Historic Uprisings that Shook Powerful Governments

Historic Uprisings that Shook Powerful Governments

Khalid Elhassan - February 14, 2022

Historic Uprisings that Shook Powerful Governments
A seventeenth-century illustration of the flogging of a Russian serf. Wikimedia

20. Oppressed and Brutalized Russian Serfs Mounted Revolt After Revolt

Until they were finally freed in the nineteenth century, Russia’s downtrodden serfs rose up in revolt after revolt, only to get brutally beaten back into sullen submission each time. There were hundreds of relatively minor in size but nonetheless quite violent uprisings, whose participants numbered in the hundreds or few thousands. However, within a span of roughly a hundred years in the seventeenth and eighteenth, three uprisings caught fire, grew, and became major rebellions that rocked Russia to its core.

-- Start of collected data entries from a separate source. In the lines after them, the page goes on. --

(** C26: Disabling an installation withdraws everything it authorized.  The
    installation is no longer authorized and no project's binding to it is
    active; a binding to it captured at any time before, in whatever state,
    never holds again, whatever is set up or bound later.  If the installation
    was active, no checkout its owner reserved of it is left reserved, minting,
    active or running.  If it was not, disabled before or suspended by a webhook, the
    call succeeds without a change: no checkout is invalidated, none
    reported. *)
Theorem disable_withdraws p n audit now g ids g' : gh_reachable g → DisableInstallation p n audit now g = inr (ids, g') →
  (∃ i, installations g' !! n = Some i ∧ gi_owner i = p_OwnerID p ∧ authorized i = false) ∧
  (∀ k b, bindings g' !! k = Some b → gb_installation b = n → gb_active b = false) ∧
  (∀ b g0 g2, cb_InstallationID b = n → rtc gh_step g0 g → chainHolds b g0 = true → rtc gh_step g' g2 → chainHolds b g2 = false) ∧
  ∃ i, installations g !! n = Some i ∧
    if gi_active i
    then ∀ id r, gh_reservations g' !! id = Some r → rv_owner r = p_OwnerID p → rv_installation r = n → liveReservation (rv_state r) = false
    else ids = [] ∧ g' = g.
Proof.
  intros Hr E. pose proof (chain_disable _ _ _ _ _ _ _ E (gh_reachable_chain _ _ Hr)) as Hc.
  assert (gh_run g g') as Hrun. { pose proof (exec_run errorText (GDisable p n audit now) g) as H. simpl in H. unfold run_tx in H. by rewrite E in H. }
  pose proof (DisableInstallation_run _ _ _ _ _ _ _ E) as (_&i&Hi&Ho&Hcase).
  assert (∃ i', installations g' !! n = Some i' ∧ gi_owner i' = p_OwnerID p ∧ authorized i' = false) as (i'&Hi'&Ho'&Ha').
  { destruct Hcase as [(Hina&_&->)|[_ (E1&_)%only_audit_same]]; [exists i; unfold authorized; by rewrite Hina|].
    rewrite E1. exists (suspend i). split; [apply lookup_insert_eq|done]. }
  split; [eauto|]. split; [|split].
  - intros k b Hb Hn. destruct (gb_active b) eqn:Hact; [|done]. destruct (co_bind _ _ _ Hc _ _ Hb) as (r&Hrr&_&Hri&Hra).
    destruct (co_repo _ _ _ Hc _ _ Hrr) as (j&Hj&_&Hja). specialize (Hja (Hra Hact)). congruence.
  - intros b g0 g2 Hn H0%steps_run Hh H%steps_run. destruct (chainHolds b g2) eqn:H2; [|done].
    destruct (chain_between b g0 g' g2) as [Hh' _]; [by etrans|done..|]. subst n. by rewrite (chainHolds_authorized _ _ _ Hh' Hi') in Ha'.
  - exists i. split; [done|]. destruct Hcase as [(->&->&->)|[-> (a&m&->)]]; [done|]. intros id r. apply invalidated_none_live.
Qed.

(** Reconciliation leaves exactly what the provider listed.  Of the
    repositories recorded for the installation those on the list are active
    and no others, none is added; the bindings that remain active were active
    and are to repositories on the list; the installation's row is as it was,
    and no checkout of it is reserved, minting, active or running. *)
Theorem reconcile_exact p ins found audit now g ids g' : gh_reachable g → ReconcileInstallation p ins found audit now g = inr (ids, g') →
  installations g' = installations g ∧
  (∀ id r', repositories g' !! id = Some r' → is_Some (repositories g !! id) ∧
     (gr_owner r' = p_OwnerID p → gr_installation r' = ins_ID ins → gr_active r' = true ↔ id ∈ rp_ID <$> found)) ∧
  (∀ k b, bindings g' !! k = Some b → gb_active b = true → bindings g !! k = Some b ∧ (gb_installation b = ins_ID ins → gb_repository b ∈ rp_ID <$> found)) ∧
  (∀ id r, gh_reservations g' !! id = Some r → rv_owner r = p_OwnerID p → rv_installation r = ins_ID ins → liveReservation (rv_state r) = false).
Proof.
  intros Hr E. pose proof (chain_reconcile _ _ _ _ _ _ _ _ E (gh_reachable_chain _ _ Hr)) as Hc. destruct (reconcile_alive _ _ _ _ _ _ _ _ E) as (Ei&_&Eb).
  destruct (ReconcileInstallation_run _ _ _ _ _ _ _ _ E) as (i&rids&rs&meta&_&Hi&Ho&_&_&Hrev&Hrids&Hg). cbv zeta in Hg.
  pose proof (only_audit_same _ _ Hg) as (_&Er&_).
  destruct (revivals_spec _ _ _ _ _ Hrev) as (rs'&meta'&Es&H1&_). apply (f_equal repositories) in Es. unfold repositories in Es. simpl in Es. subst rs'.
  assert (∀ id r', repositories g' !! id = Some r' → is_Some (repositories g !! id) ∧
     (gr_owner r' = p_OwnerID p → gr_installation r' = ins_ID ins → gr_active r' = true ↔ id ∈ rp_ID <$> found)) as Hrepo.
  { intros id r' Hr'. rewrite Er in Hr'. apply retire_in_lookup in Hr' as (r&Hrs&->). split.
    - destruct (H1 id r Hrs) as [[? _]|(Hin&_)]; [eauto|]. apply Hrids in Hin as (_&x&?&_). eauto.
    - intros Hro Hrn. assert (gr_owner r = p_OwnerID p ∧ gr_installation r = ins_ID ins) as [Hro' Hrn'] by by case_bool_decide.
      destruct (decide (id ∈ rp_ID <$> found)) as [Hin|Hni].
      + rewrite bool_decide_false by (intros (x&_&_&_&_&?)%activeExcept_elem; done). split; [done|intros _].
        destruct (H1 id r Hrs) as [[Hx Hni]|(_&_&_&?)]; [|done]. destruct Hni. apply Hrids. eauto.
      + split; [|done]. case_bool_decide as Hrm; [done|]. intros Hact. destruct Hrm. apply activeExcept_elem. exists r. by split_and!. }
  split_and!; [done|done|..].
  - intros k b Hb Hact. split; [by apply Eb|]. intros Hn. destruct (co_bind _ _ _ Hc _ _ Hb) as (r&Hrr&Hk&Hri&Hra). specialize (Hra Hact).
    destruct (co_repo _ _ _ Hc _ _ Hrr) as (j&Hj&Hjo&_). destruct (Hrepo _ _ Hrr) as [_ Hx]. apply Hx; [|congruence|done]. rewrite Ei in Hj. congruence.
  - destruct Hg as (a&m&->). intros id r. apply invalidated_none_live.
Qed.

(** C27: Setups are used once, and by who started them.  A setup that completes
    was started and its callback verified in the same session of the same
    administrator; its handoff never completes a second time; and once a
    callback was accepted for a state, none is again, even after the rows of
    the setup have been pruned. *)
Theorem setup_used_once digest p ins found now u g0 g1 : gh_reachable g0 →
  (CompleteHandoff digest p ins found now g0 = inr (u, g1) →
     (∃ h s, gh_handoffs g0 !! digest = Some h ∧ gh_states g0 !! ho_state h = Some s ∧ is_Some (ss_consumed s) ∧
        ss_owner s = p_OwnerID p ∧ ss_user s = p_UserID p ∧ ss_session s = p_SessionID p ∧ ss_revision s = int64 (p_AuthRevision p) ∧
        gh_audit g0 !! auditID "setup" (ho_state h) = Some (ghAuditRow (p_OwnerID p) (p_UserID p) SetupStarted None None None)) ∧
     ∀ g2 p' ins' found' now' x g', rtc gh_step g1 g2 → CompleteHandoff digest p' ins' found' now' g2 ≠ inr (x, g')) ∧
  (∀ handoff, ReserveCallback digest handoff ins now g0 = inr (u, g1) →
     ∀ g2 handoff' ins' now' x g', rtc gh_step g1 g2 → ReserveCallback digest handoff' ins' now' g2 ≠ inr (x, g')).
Proof.
  intros [Hst Hho]%gh_reachable_setup. split.
  - intros E. split.
    + destruct (CompleteHandoff_run _ _ _ _ _ _ _ _ E) as (h&_&_&_&Hh&_&_&Ho&Hu&Hs&Hrv&_). destruct (Hho _ _ Hh) as (s&Hss&Eo&Eu&Es&Er&?).
      specialize (Hst _ _ Hss). unfold startedRow in Hst. exists h, s. rewrite <-Eo, <-Eu, Ho, Hu in Hst. split_and!; try done; congruence.
    + intros g2 p' ins' found' now' x g' H%steps_run E2. destruct (CompleteHandoff_setup _ _ _ _ _ _ _ _ E) as (_&_&_&_&_&[row Hrow]).
      destruct (CompleteHandoff_setup _ _ _ _ _ _ _ _ E2) as (_&_&_&_&Hn&_). eapply lookup_weaken in Hrow; [|by apply (gm_audit _ _ H)]. congruence.
  - intros handoff (s&h&Hs&_&_&_&_&_&_&_&_&_&a&m&Ha&_&->)%ReserveCallback_run g2 handoff' ins' now' x g' H.
    eapply (state_used_steps _ digest) in H as [_ Hused].
    + intros (s'&_&Hs'&Hc&_)%ReserveCallback_run. destruct (Hused _ Hs'). congruence.
    + split; [eexists; eapply lookup_weaken; [by apply Hst|done]|]. simpl. rewrite lookup_insert_eq. intros s' [= <-]. by eexists.
Qed.

(** C30: An App that is installed again cannot be set up again.  Once an
    installation of an account has been recorded for an owner, completing the
    setup of another installation of that account is refused in every later
    state, disabled or uninstalled as the first may be. *)
Theorem reinstallation_refused digest p ins found now n i g g' : gh_reachable g → installations g !! n = Some i →
  gi_owner i = p_OwnerID p → gi_account i = ow_AccountID (ins_Account ins) → ins_ID ins ≠ n → rtc gh_step g g' →
  ∀ x g'', CompleteHandoff digest p ins found now g' ≠ inr (x, g'').
Proof.
  intros Hr Hi Ho Ha Hne H x g'' E. pose proof (gh_reachable_chain _ _ (gh_reachable_steps _ _ _ Hr H)) as Hc.
  destruct (gm_inst _ _ (steps_run _ _ _ H) _ _ Hi) as (j&Hj&Ejo&Eja&_).
  destruct (CompleteHandoff_run _ _ _ _ _ _ _ _ E) as (h&g1&rs&meta&_&_&_&_&_&_&_&_&_&_&_&_&(k&types&_&_&_&_&Hold&Hnew)&_).
  destruct (installations g' !! ins_ID ins) as [old|] eqn:Eo.
  - destruct (Hold old eq_refl) as [Oo Oa]. apply Hne. eapply (co_account _ _ _ Hc); [done..| |]; congruence.
  - eapply (Hnew eq_refl n j); [done| |]; congruence.
Qed.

The first of them occurred in 1670 – 1671, when runaway serfs, free peasants – a decidedly relative term in Tsarist Russia – and Cossacks, rose in revolt against Russia’s aristocracy and government. Rebellion erupted along the lower Don River on Tsardom’s southwestern frontier, and spread out from there to engulf southern Russia. The revolt was led by a Cossack leader named Stepan Timofeyovich Razin, better known to history as Stenka Razin. Relatively little is known about Razin, other than that he was born into a lower-class Cossack family sometime around 1630. What he did within the span of a year, as the leader of a major revolt, secured his place in his history.